Well, it _IS_ basically a tuning fork with strings.


----------



## greco (Jul 15, 2007)

silvertonebetty said:


> It’s all in your head. No really it is.


You do realize that @zztomato handles hundreds of various makes and models of guitars every year in his repair business (and has for many years).


----------



## Mark Brown (Jan 4, 2022)

zztomato said:


> Now, I'm not really a Flying V player- never owned one, am tempted often but then never "pull the trigger". Not a good couch guitar. Sort of a stand and deliver type of guitar.
> I have to say though, that almost every Gibson V I get in the shop plays great and sounds f**king awesome. Why? Even the lesser bare bones models sound great. They just always seem to sound so focused and solid. Kind of like how SGs have a certain sound and feel it's the same with the V- I find anyway.
> I can't place why though. Any ideas?
> Discuss.


It is because they look insanely badass and anything that looks that good can't possibly sound anything but amazing.


----------



## mhammer (Nov 30, 2007)

Awesome with the neck pickup, with both pickups, or* just* the bridge pickup? Do V players even *use* the neck pickup?

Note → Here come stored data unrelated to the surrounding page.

Definition corr_item (item_ : val) : M correlation (list event) :=
  let! hook := lift (subscript "hook" item_) in
  do! check (val_eqb hook (VStr "prog")) ;;
  let! slot := lift (subscript "slot" item_) in
  let is_raw := val_eqb slot (VInt 8) in
  let! data := lift (subscript "data" item_) in
  let! data := lift (text_hex data) in
  let! (magic, abi, e, nonce) := lift (read_frame is_raw data) in
  do! check (magic =? (if is_raw then RAW_MAGIC else LIFE_MAGIC)) ;;
  let! token := asks run_token in
  do! check ((abi =? 1) && (ev_run e =? token)) ;;
  do! modify (fun x => Corr (c_base x) (candidates x) (stream_sequence x + 1)) ;;
  let! n := ask stream_sequence in
  do! check ((sequence e =? n) && (failures e =? 0)) ;;
  if is_raw then
    let! c := lift (candidate_of [0; 1; 4; 8; 64] nonce e) in
    do! modify (fun x => Corr (c_base x) (candidates x ++ [c]) (stream_sequence x)) ;;
    ret []
  else
    let! here := lift (slot_matches item_ (kind e)) in
    do! check here ;;
    do! check (ok_flags [0; 32; 256] (flags e)) ;;
    do! modifies (fun o => with_stream (events o ++ [e]) (active o) o) ;;
    let! a := asks active in
    do! (if kind e =? 1 then
           do! check (negb (bool_decide (lifetime e ∈ a))) ;;
           modifies (fun o => with_stream (events o) ({[lifetime e]} ∪ active o) o)
         else if (kind e =? 3) && negb (lifetime e =? 0) then
           do! (if bool_decide (lifetime e ∈ a) then ret tt else raise (KeyError (py_str (lifetime e)))) ;;
           modifies (fun o => with_stream (events o) (active o ∖ {[lifetime e]}) o)
         else ret tt) ;;
    ret [e].

Fixpoint corr_items (l : list val) : M correlation (list event) :=
  match l with
  | [] => ret []
  | i :: l => let! es := corr_item i in let! rest := corr_items l in ret (es ++ rest)
  end.

Definition corr_drain (label : string) : M correlation (list event) :=
  let! (row, transport) := drained finish json_loads in
  do! modifies (with_batch (label, transport)) ;;
  do! check (no_drops row) ;;
  corr_items transport.

(** ** A session of the gap suite *)

Definition identity_instance (slot : string) : M session val :=
  let! v := identity_of finish json_loads slot in lift (subscript "instance" v).

Fixpoint identities_from (ps : list (string * program)) : M session dict :=
  match ps with
  | [] => ret []
  | (name, p) :: ps =>
      let! i := identity_instance (slot_text p) in
      let! rest := identities_from ps in
      ret ((name, i) :: rest)
  end.

Definition identities : M session dict := identities_from PROGRAMS.
(* ===== verification/Client.v ===== *)
(** * The traffic client of the fixture (env/ai-traffic/client.py)

    The client's exchanges, its suite of seventeen of them, and the check of what every
    client kept against the origin's ledger.  The network is an oracle over a world of its
    own; the last part makes [Origin] that world.  The workers of a round run one after
    another, one of the orders of the thread pool. *)

From S2P Require Import Prelude PyVal Decimal Text Assoc Hex Authority Json Origin Suite.

(** ** What an exchange is *)

(** An answer: a body is its lines, each with the time it was read. *)
Record response := Response {
  r_status : Z; r_headers : list (string * string); r_lines : list (bytes * Z);
  r_started : Z; r_wall : Z; r_ended : Z }.

(** [response.getheader(name)]. *)
Definition getheader (r : response) (name : string) : option string :=
  option_map snd (List.find (fun kv => String.eqb (lower kv.1) (lower name)) (r_headers r)).

Record worker (W : Type) := Worker { world : W; w_seq : Z; w_records : list dict }.
Arguments Worker {W} _ _ _.
Arguments world {W} _.
Arguments w_seq {W} _.
Arguments w_records {W} _.

(** ** Subscripts of a parsed answer *)

Inductive key := K (s : string) | I (i : Z).

Definition element (v : val) (i : Z) : result val :=
  match v with
  | VList l => at_index l (if i <? 0 then i + len l else i)
  | VDict _ => Err (KeyError (py_str i))
  | _ => Err TypeError
  end.

Fixpoint getitems (ks : list key) (v : val) : result val :=
  match ks with
  | [] => Ok v
  | K s :: ks => let? v := subscript s v in getitems ks v
  | I i :: ks => let? v := element v i in getitems ks v
  end.

Definition text_at (ks : list key) (v : val) (s : string) : result bool :=
  let? x := getitems ks v in Ok (val_eqb x (VStr s)).

(** [line[6:].strip()]. *)
Definition data_text (line : bytes) : bytes := map ord (strip (map chr (zdrop 6 line))).

Section client.
Variable W : Type.
Variable send : W -> request -> W * result response.
Variable sha256 : bytes -> string.
Variable json_loads : bytes -> result val.
(** The run, the name of the worker, and the random identifier of the message. *)
Variables run worker_name message_id : string.

Abbreviation Cl := (M (worker W)).

Definition exchange (q : request) : Cl response :=
  fun s => let '(w, r) := send (world (own s)) q in (St (hist s) (Worker w (w_seq (own s)) (w_records (own s))), r).

(** The parsed data lines of a stream and the times they arrived at. *)
Fixpoint stream_events (started : Z) (lines : list (bytes * Z)) : result (list val * list Z) :=
  match lines with
  | [] => Ok ([], [])
  | (line, t) :: lines =>
      if is_prefix (encode "data: ") line then
        let text := data_text line in
        let? v := if bytes_eqb text (encode "[DONE]") then Ok (VStr "[DONE]") else json_loads text in
        let? (vs, ts) := stream_events started lines in
        Ok (v :: vs, (t - started) :: ts)
      else stream_events started lines
  end.

Definition request_id (seq_ : Z) : string := cat [run; "-"; worker_name; "-"; py_str seq_].

Definition request_headers (rid operation : string) (session : option string) : list (string * string) :=
  [("Content-Type", "application/json"); ("Accept", "application/json, text/event-stream");
   ("X-Run-Id", run); ("X-Request-Id", rid); ("X-Operation-Id", operation)] ++
  match session with
  | Some (String _ _ as s) => [("Mcp-Session-Id", s); ("MCP-Protocol-Version", "2025-03-26")]
  | _ => []
  end.

(** The options of a request. *)
Record options := Options { o_session : option string; o_stream : bool; o_status : Z; o_operation : option string }.
Definition plain_options : options := Options None false 200 None.
Definition with_session (s : option string) : options := Options s false 200 None.

Definition starts_opt (p : string) (s : option string) : result bool :=
  match s with Some s => Ok (starts_with p s) | None => Err AttributeError end.

Definition opt_eqb (a : option string) (s : string) : bool := match a with Some x => String.eqb x s | None => false end.

Definition or_string (o : option string) (d : string) : string :=
  match o with Some (String _ _ as s) => s | _ => d end.

Definition client_row (rid operation path : string) (r : response) (raw body : bytes) (arrivals : list Z) : dict :=
  [("witness", VStr "client"); ("event", VStr "response_received"); ("run_id", VStr run); ("request_id", VStr rid);
   ("operation_id", VStr operation); ("path", VStr path); ("time_ns", VInt (r_wall r));
   ("elapsed_ns", VInt (r_ended r - r_started r)); ("status", VInt (r_status r));
   ("request_bytes", VInt (len raw)); ("request_sha256", VStr (sha256 raw));
   ("response_bytes", VInt (len body)); ("response_sha256", VStr (sha256 body));
   ("stream_events", VInt (len arrivals)); ("event_arrival_ns", VList (map VInt arrivals))].

(** The value of an answer and the arrivals of its events. *)
Definition answer_of (stream : bool) (r : response) (body : bytes) : result (val * list Z) :=
  if stream then
    let? sse := starts_opt "text/event-stream" (getheader r "Content-Type") in
    raise_if (negb sse) AssertionError ;;
    let? (vs, ts) := stream_events (r_started r) (r_lines r) in
    raise_if (negb (3 <=? len ts)) AssertionError ;;
    raise_if (negb (150000000 <=? List.last ts 0 - List.hd 0 ts)) AssertionError ;;
    Ok (VList vs, ts)
  else
    let? v := match body with [] => Ok VNone | _ => json_loads body end in
    Ok (v, []).

Definition keep_record (row : dict) : Cl unit :=
  modify (fun w => Worker (world w) (w_seq w) (w_records w ++ [row])).

Definition request_ (path : string) (data : option val) (o : options) : Cl (val * option string) :=
  do! modify (fun w => Worker (world w) (w_seq w + 1) (w_records w)) ;;
  let! n := ask w_seq in
  let rid := request_id n in
  let operation := or_string (o_operation o) rid in
  let raw := match data with Some v => dumps v | None => [] end in
  let length_ := match data with Some _ => [("Content-Length", py_str (len raw))] | None => [] end in
  let! r := exchange (Request (match data with None => "GET" | Some _ => "POST" end) path
                        (request_headers rid operation (o_session o) ++ length_) raw "") in
  do! check (r_status r =? o_status o) ;;
  do! check (opt_eqb (getheader r "X-Request-Id") rid) ;;
  let body := concat (map fst (r_lines r)) in
  let! (value, arrivals) := lift (answer_of (o_stream o) r body) in
  do! (match data with
       | Some _ => keep_record (client_row rid operation path r raw body arrivals)
       | None => ret tt
       end) ;;
  ret (value, getheader r "Mcp-Session-Id").

(** Every answer of an RPC has its identifier. *)
Definition same_id (id : Z) (v : val) : result bool := let? x := subscript "id" v in Ok (val_eqb x (VInt id)).

Fixpoint all_ids (id : Z) (l : list val) : result bool :=
  match l with
  | [] => Ok true
  | v :: l => let? b := same_id id v in if b then all_ids id l else Ok false
  end.

Definition rpc_checks (stream : bool) (id : Z) (v : val) : result bool :=
  if stream then let? l := py_iter v in all_ids id l
  else let? a := same_id id v in
       if a then text_at [K "jsonrpc"] v "2.0" else Ok false.

Definition rpc (path method : string) (params : dict) (o : options) : Cl (val * option string) :=
  let! n := ask w_seq in
  let data := VDict [("jsonrpc", VStr "2.0"); ("id", VInt (n + 1)); ("method", VStr method); ("params", VDict params)] in
  let! (v, session) := request_ path (Some data) o in
  let! ok := lift (rpc_checks (o_stream o) (n + 1) v) in
  do! check ok ;;
  ret (v, session).

Definition holds (r : result bool) : Cl unit := let! b := lift r in check b.
Definition is_value (ks : list key) (v x : val) : result bool := let? y := getitems ks v in Ok (val_eqb y x).

(** [not v[...]] and [v[...]] as conditions. *)
Definition truth_at (ks : list key) (v : val) : result bool := let? y := getitems ks v in Ok (truthy y).
(* ===== verification/Observers.v ===== *)
(** * Two more observers (env/ai-traffic/metadata_suite.py, request_scope_suite.py)

    [Metadata] attaches two programs to the protocol handlers and keeps every record they
    write.  [Scope] watches the calls of the parser: it shows that they count what the
    authority saw, and keeps the join closed.  Commands, sockets and files are the oracle of
    [Suite]; the configuration of the product and the servers are not modelled.  The
    sets of a cleanup are lists, walked in the order they were filled. *)

From S2P Require Import Prelude PyVal Text Assoc Format Decoders Export Authority Json Joins JoinsSpec Suite Lifetime.

Module Metadata.

(** The slot, the kind of record, the hook and the port of a program. *)
Record program := Program { slot : Z; kind : Z; hook : string; port : Z }.

Definition PROGRAMS : list (string * program) :=
  [("a2a", Program 5 1 "hud_a2a_handler" 18094); ("aimcp", Program 6 2 "hud_aimcp_handler" 18095)].

(** What the build of the programs wrote: each program's files, and the names of events. *)
Record build := Build { b_programs : list (string * dict); event_names : dict }.

Record metadata := Meta {
  events : list dict;
  loaded_slots : list Z;
  armed_labels : list string;
  identities : list (string * val);
  batches : list (string * list val);
  clients : list dict;
  counter_start : list (string * counters);
  counter_end : list (string * counters);
  summary : list (string * (Z * list (val * Z)));
  cleanup_errors : list exn }.

Definition no_metadata : metadata := Meta [] [] [] [] [] [] [] [] [] [].

Definition add_event (e : dict) (x : metadata) : metadata :=
  Meta (events x ++ [e]) (loaded_slots x) (armed_labels x) (identities x) (batches x) (clients x)
    (counter_start x) (counter_end x) (summary x) (cleanup_errors x).
Definition with_loaded (l : list Z) (x : metadata) : metadata :=
  Meta (events x) l (armed_labels x) (identities x) (batches x) (clients x)
    (counter_start x) (counter_end x) (summary x) (cleanup_errors x).
Definition with_armed (l : list string) (x : metadata) : metadata :=
  Meta (events x) (loaded_slots x) l (identities x) (batches x) (clients x)
    (counter_start x) (counter_end x) (summary x) (cleanup_errors x).
Definition with_identity (label : string) (v : val) (x : metadata) : metadata :=
  Meta (events x) (loaded_slots x) (armed_labels x) (aset label v (identities x)) (batches x) (clients x)
    (counter_start x) (counter_end x) (summary x) (cleanup_errors x).
Definition add_batch (b : string * list val) (x : metadata) : metadata :=
  Meta (events x) (loaded_slots x) (armed_labels x) (identities x) (batches x ++ [b]) (clients x)
    (counter_start x) (counter_end x) (summary x) (cleanup_errors x).
Definition add_client (c : dict) (x : metadata) : metadata :=
  Meta (events x) (loaded_slots x) (armed_labels x) (identities x) (batches x) (clients x ++ [c])
    (counter_start x) (counter_end x) (summary x) (cleanup_errors x).
Definition with_counters (first last : list (string * counters)) (x : metadata) : metadata :=
  Meta (events x) (loaded_slots x) (armed_labels x) (identities x) (batches x) (clients x)
    first last (summary x) (cleanup_errors x).
Definition with_summary (s : list (string * (Z * list (val * Z)))) (x : metadata) : metadata :=
  Meta (events x) (loaded_slots x) (armed_labels x) (identities x) (batches x) (clients x)
    (counter_start x) (counter_end x) s (cleanup_errors x).
Definition with_errors (l : list exn) (x : metadata) : metadata :=
  Meta (events x) (loaded_slots x) (armed_labels x) (identities x) (batches x) (clients x)
    (counter_start x) (counter_end x) (summary x) l.

Section suite.
Variable finish : history -> result reply.
Variable saved : history -> result unit.
Variable wait : history -> result unit.
Variable response : history -> result bytes.
Variable json_loads : string -> result val.
Variable sha256 : bytes -> string.
Variables program_dir parent : string.
(** Whether a collector drains the ring already, and whether the ring is there. *)
Variables continuous ring_exists : bool.
Variable b : build.
Variable run_token : Z.
Variable programs : list (string * program).

Definition slot_text (p : program) : string := py_str (slot p).

(** [counters]. *)
Fixpoint counters_of (ps : list (string * program)) : M metadata (list (string * counters)) :=
  match ps with
  | [] => ret []
  | (label, p) :: ps =>
      let! c := stats_of finish (slot_text p) in
      let! rest := counters_of ps in
      ret ((label, c) :: rest)
  end.

(** ** [start] *)

(** [str(directory / name)] of a relative name. *)
Definition in_dir (v : val) : result string :=
  match v with VStr s => Ok (cat [program_dir; "/"; s]) | _ => Err TypeError end.

(** The command that loads a program: signed when the build has a signature. *)
Definition load_command (label : string) (p : program) : result (list string) :=
  let? program := match aget label (b_programs b) with Some d => Ok d | None => Err (KeyError label) end in
  let? object := in_dir (default (VStr (cat ["metadata-"; label; ".bpf.o"])) (get "object" program)) in
  if truthy (getv "signature" program) then
    let? o := item "object" program in
    let? o := in_dir o in
    let? s := in_dir (getv "signature" program) in
    Ok ["load-signed"; slot_text p; o; s; "1"]
  else Ok ["load"; slot_text p; object; "1"].

Definition load_one (lp : string * program) : M metadata unit :=
  let '(label, p) := lp in
  let! command := lift (load_command label p) in
  let! text := cli finish command false in
  do! check (str_contains "signature=verified" text) ;;
  do! modify (fun x => with_loaded (put (slot p) (loaded_slots x)) x) ;;
  let! identity := identity_of finish json_loads (slot_text p) in
  let! row := lift (pack_row run_token) in
  let! document := lift (publication identity [VStr row]) in
  let path := cat [parent; "/"; label; "-config.json"] in
  do! act saved (Save path (VDict document)) ;;
  do! cli_ finish ["config-publish"; slot_text p; path] ;;
  let! identity := identity_of finish json_loads (slot_text p) in
  modify (with_identity label identity).

Definition arm_one (lp : string * program) : M metadata unit :=
  do! cli_ finish ["arm"; slot_text lp.2] ;;
  modify (fun x => with_armed (put lp.1 (armed_labels x)) x).

Definition start : M metadata unit :=
  do! (if negb continuous && ring_exists then do! run finish DRAIN false ;; ret tt else ret tt) ;;
  do! for_each load_one programs ;;
  let! c := counters_of programs in
  do! modify (fun x => with_counters c (counter_end x) x) ;;
  for_each arm_one programs.

(** ** [drain] *)

Definition SOURCES : list (Z * string) := [(1, "a2a"); (2, "aimcp")].

Definition of_kind (k : Z) (es : list dict) : list dict := List.filter (fun e => iget "kind" e =? k) es.

(** What is asserted of a record against the identity of its source. *)
Definition event_ok (identity : val) (es : list dict) (e : dict) : result unit :=
  let? instance := hex_field "instance" identity in
  raise_if (negb (iget "instance" e =? instance)) AssertionError ;;
  let? revision := subscript "revision" identity in
  raise_if (negb (val_eqb (VInt (iget "revision" e)) revision)) AssertionError ;;
  raise_if (negb ((iget "run" e =? run_token) && (iget "flags" e =? 0))) AssertionError ;;
  raise_if (negb ((iget "output_failures" e =? 0) && negb (iget "monotonic_ns" e =? 0))) AssertionError ;;
  raise_if (negb (iget "sequence" e =? 1 + len (of_kind (iget "kind" e) es))) AssertionError ;;
  Ok tt.

Definition drain_item (item_ : val) : M metadata unit :=
  let! hook := lift (subscript "hook" item_) in
  let! n := lift (if val_eqb hook (VStr "prog") then subscript "len" item_ else Ok VNone) in
  do! check (val_eqb n (VInt 72)) ;;
  let! data := lift (subscript "data" item_) in
  let! data := lift (text_hex data) in
  let! e := lift (metadata_decode (event_names b) data) in
  let! source := lift (match assoc (iget "kind" e) SOURCES with
                       | Some s => Ok s
                       | None => Err (KeyError (py_str (iget "kind" e)))
                       end) in
  let! ids := ask identities in
  let! identity := lift (match aget source ids with Some v => Ok v | None => Err (KeyError source) end) in
  let! at_ := lift (subscript "slot" item_) in
  let! p := lift (match aget source programs with Some p => Ok p | None => Err (KeyError source) end) in
  do! check (val_eqb at_ (VInt (slot p))) ;;
  let! es := ask events in
  do! lift (event_ok identity es e) ;;
  modify (add_event e).

Definition drain (label : string) : M metadata unit :=
  let! (row, transport) := drained finish json_loads in
  do! modify (add_batch (label, transport)) ;;
  do! check (no_drops row) ;;
  for_each drain_item transport.

(** ** [request]: the answer of the origin, whatever is in front of it *)

Definition post (label path mime : string) (body : bytes) : bytes :=
  encode (cat ["POST "; path; " HTTP/1.1"]) ++ [13; 10] ++ encode "Host: metadata" ++ [13; 10] ++
  encode (cat ["Content-Type: "; mime]) ++ [13; 10] ++ encode (cat ["Content-Length: "; py_str (len body)]) ++ [13; 10] ++
  encode "Connection: close" ++ CRLF2 ++ body.

Definition quoted (s : string) : string := let q := list_str [chr 34] in cat [q; s; q].

Definition contains (needle hay : bytes) : bool := 0 <=? py_find needle hay 0.

Definition answer_ok (path : string) (got : bytes) : bool :=
  is_prefix (encode "HTTP/1.1 200 ") got &&
  (if String.eqb path "/stream"
   then contains (encode (quoted "working")) got && contains (encode (quoted "done")) got
   else contains (encode (cat [quoted "observed"; ":true"])) got).

(** The row of the request is kept whatever became of it, once the connection is made. *)
Definition request (label path : string) (body : bytes) (mime : string) (fragmented : bool) : M metadata unit :=
  let! p := lift (match aget label PROGRAMS with Some p => Ok p | None => Err (KeyError label) end) in
  fun s =>
    let '(s, r) := act response (Exchange (post label path mime body)) s in
    let got := match r with Ok got => got | Err _ => [] end in
    let '(s, _) := modify (add_client
      [("filter", VStr label); ("path", VStr path); ("mime", VStr mime); ("fragmented", VBool fragmented);
       ("request_body_sha256", VStr (sha256 body)); ("response_hex", VStr (hex got))]) s in
    (s, let? got := r in if answer_ok path got then Ok tt else Err AssertionError).

(** ** [finish] *)

(** [Counter(e["event_name"] or str(e["code"]) for e in events)]. *)
Definition name_of_event (e : dict) : val :=
  if truthy (getv "event_name" e) then getv "event_name" e else VStr (py_str (iget "code" e)).

Fixpoint bump (v : val) (c : list (val * Z)) : list (val * Z) :=
  match c with
  | [] => [(v, 1)]
  | (w, n) :: c => if val_eqb w v then (w, n + 1) :: c else (w, n) :: bump v c
  end.

Definition tally (es : list dict) : list (val * Z) := fold_left (fun c e => bump (name_of_event e) c) es [].

Fixpoint tally_of (v : val) (c : list (val * Z)) : Z :=
  match c with
  | [] => 0
  | (w, n) :: c => if val_eqb w v then n else tally_of v c
  end.

Definition side (label : string) (c : list (string * counters)) : result counters :=
  match aget label c with Some c => Ok c | None => Err (KeyError label) end.

Definition source_summary (x : metadata) (label : string) (p : program) : result (Z * list (val * Z)) :=
  let? before := side label (counter_start x) in
  let? after_ := side label (counter_end x) in
  let es := of_kind (kind p) (events x) in
  let? fired := grew "fired" before after_ in
  raise_if (negb ((fired =? len es) && (0 <? len es))) AssertionError ;;
  let? errors := same "errors" before after_ in
  raise_if (negb errors) AssertionError ;;
  let? safe := same "safe_returns" before after_ in
  raise_if (negb safe) AssertionError ;;
  let? gen := same "gen" before after_ in
  raise_if (negb gen) AssertionError ;;
  let counts := tally es in
  raise_if (negb ((0 <? tally_of (VStr "HUDEVT_REQUEST") counts) && (0 <? tally_of (VStr "HUDCTL_RESPONSE") counts))) AssertionError ;;
  Ok (len es, counts).

Fixpoint summary_of (x : metadata) (ps : list (string * program)) : result (list (string * (Z * list (val * Z)))) :=
  match ps with
  | [] => Ok []
  | (label, p) :: ps =>
      let? s := source_summary x label p in
      let? rest := summary_of x ps in
      Ok ((label, s) :: rest)
  end.
Lemma published_app t1 t2 : published (t1 ++ t2) = published t1 ++ published t2.
Proof.
  induction t1 as [|[e s] t1 IH]; [reflexivity|].
  destruct e; cbn; now rewrite ?IH.
Qed.

Lemma events_app t1 t2 : events (t1 ++ t2) = events t1 ++ events t2.
Proof. apply map_app. Qed.

Lemma count_events_app P t1 t2 :
  count_events P (t1 ++ t2) = (count_events P t1 + count_events P t2)%nat.
Proof.
  unfold count_events. now rewrite events_app, List.filter_app, length_app.
Qed.

(** ** The request counter *)

#[local] Instance counts_epochs_composable : Composable counts_epochs.
Proof.
  split.
  - intros this. split; cbn; [lia | reflexivity].
  - intros s1 s2 s3 t1 t2 [H1 H1'] [H2 H2']. unfold counts_epochs.
    rewrite published_app, length_app, fmap_app, H1', H2', H1, H2.
    split; [lia|].
    rewrite Nat2Z.inj_add, seqZ_app by lia. reflexivity.
Qed.

Section Counter.
Context `{Chain}.

Lemma distributeNewBlock_counts l : respects counts_epochs (distributeNewBlock l).
Proof.
  intros this. unfold distributeNewBlock. run_pool.
  destruct (currentHeadTimestamp this), (currentHeadDifficulty this);
    unfold counts_epochs; cbn; (split; [lia | reflexivity]).
Qed.

Ltac counts_leaf :=
  first
    [ apply distributeNewBlock_counts
    | apply respects_modify; intros ?;
      try (match goal with |- context [match ?x with _ => _ end] => destruct x end);
      (split; cbn; [lia | reflexivity])
    | apply respects_call; intros ?; (split; cbn; [lia | reflexivity]) ].

Lemma handler_counts op : respects counts_epochs (handler op).
Proof.
  destruct op; cbn [handler];
    unfold start, stop, submitWork, startConnectingRpc_resume,
      startConnectingRpc, onDisconnectRpc, processNewBlocks_step,
      processNewBlocks_body, recalculateTarget, notifyStatus, getStatus,
      estimateHashRate, processNewBlocks, restartCalculateTargetInterval,
      addWorkSubmission, retarget_in_place;
    cbv zeta;
    respects_walk counts_leaf.
Qed.

Lemma run_respects (R : Rel) `{!Composable R} :
  (forall op, respects R (handler op)) ->
  forall ops this, R this (fst (run ops this)) (snd (run ops this)).
Proof.
  intros Hop ops. induction ops as [|op ops IH]; intros this; cbn [run].
  - apply rel_refl.
  - specialize (Hop op this). unfold state_of, trace_of in Hop.
    destruct (handler op this) as [[o s1] t1]; cbn in Hop.
    specialize (IH s1). destruct (run ops s1) as [s2 t2]; cbn in *.
    eapply rel_trans; eauto.
Qed.
Lemma step_ClickManualPart value w :
  screen w = PartScan → step (ClickManualPart value) w = manualPart value w.
Proof. intros H. unfold step. by rewrite H. Qed.

Lemma manualPart_nonblank value w :
  trim value ≠ [] → manualPart value w = handlePartDetected value w.
Proof.
  intros H. unfold manualPart. apply truthy_nonempty in H. rewrite H.
  cbn [negb]. unfold handlePartDetected. by rewrite trim_idemp.
Qed.

(** The same through the manual-entry button of the part screen. *)
Corollary retyped_part_is_duplicate (w : World) (value : jsstring) (o : Order) :
  screen w = PartScan → current w = Some o →
  trim value ≠ [] → trim value ∈ parts o →
  let w1 := step (ClickManualPart value) w in
  screen w1 = PartScan →
  step (ClickManualPart value) w1 = alert (DuplicatePart (trim value)) w1.
Proof.
  intros Hs Hc Hp Hin w1 Hs1. subst w1.
  rewrite step_ClickManualPart in * by done.
  rewrite step_ClickManualPart by done.
  rewrite !manualPart_nonblank by done.
  by eapply handlePartDetected_again.
Qed.

(** ** The scan progress stays consistent *)

(** [scan_inv] looks at the current order, the scanned parts and the
    part list of the current order object only. *)
Lemma scan_inv_ext (w w' : World) :
  currentOrder w' = currentOrder w →
  scannedParts w' = scannedParts w →
  (∀ l o, currentOrder w = Some l → heap w !! l = Some o →
     ∃ o', heap w' !! l = Some o' ∧ parts o' = parts o) →
  scan_inv w → scan_inv w'.
Proof.
  unfold scan_inv. intros -> -> Hh.
  destruct (currentOrder w) as [l|]; [|done].
  destruct (heap w !! l) as [o|] eqn:Hl; [|done].
  destruct (Hh l o eq_refl Hl) as (o' & -> & ->). done.
Qed.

Some guitars seem to be designed to make the bridge pickup the absolute star of the show and any other pickups merely hangers-on.


----------



## zztomato (Nov 19, 2010)

Both pickups sound great usually.


----------



## silvertonebetty (Jan 4, 2015)

greco said:


> You do realize that @zztomato handles hundreds of various makes and models of guitars every year in his repair business (and has for many years).


Repair business? Now that be cool. It still comes down to a mind


----------



## Rollin Hand (Jul 12, 2012)

zztomato said:


> Now, I'm not really a Flying V player- never owned one, am tempted often but then never "pull the trigger". Not a good couch guitar. Sort of a stand and deliver type of guitar.
> I have to say though, that almost every Gibson V I get in the shop plays great and sounds f**king awesome. Why? Even the lesser bare bones models sound great. They just always seem to sound so focused and solid. Kind of like how SGs have a certain sound and feel it's the same with the V- I find anyway.
> I can't place why though. Any ideas?
> Discuss.


I think that, for one, the Flying V body has a lot of wood. In the case of Gibsons, it's usually decent mahogany. More wood often equals more better.

As well, they are pretty solid. If you look at the amount of wood making contact at the neck joint, that will be a factor, as will the fact that the contact is symmetrical. I guess. Maybe.

Lastly....alchemy. The way all of the factors interact can give you a wide variety of results. Perhaps the key commonalities carry on through most of them?

And you can sit with them. Just put your right leg in the V.










And yes, they look badass.


----------



## zztomato (Nov 19, 2010)

Brunz said:


> It is because they look insanely badass and anything that looks that good can't possibly sound anything but amazing.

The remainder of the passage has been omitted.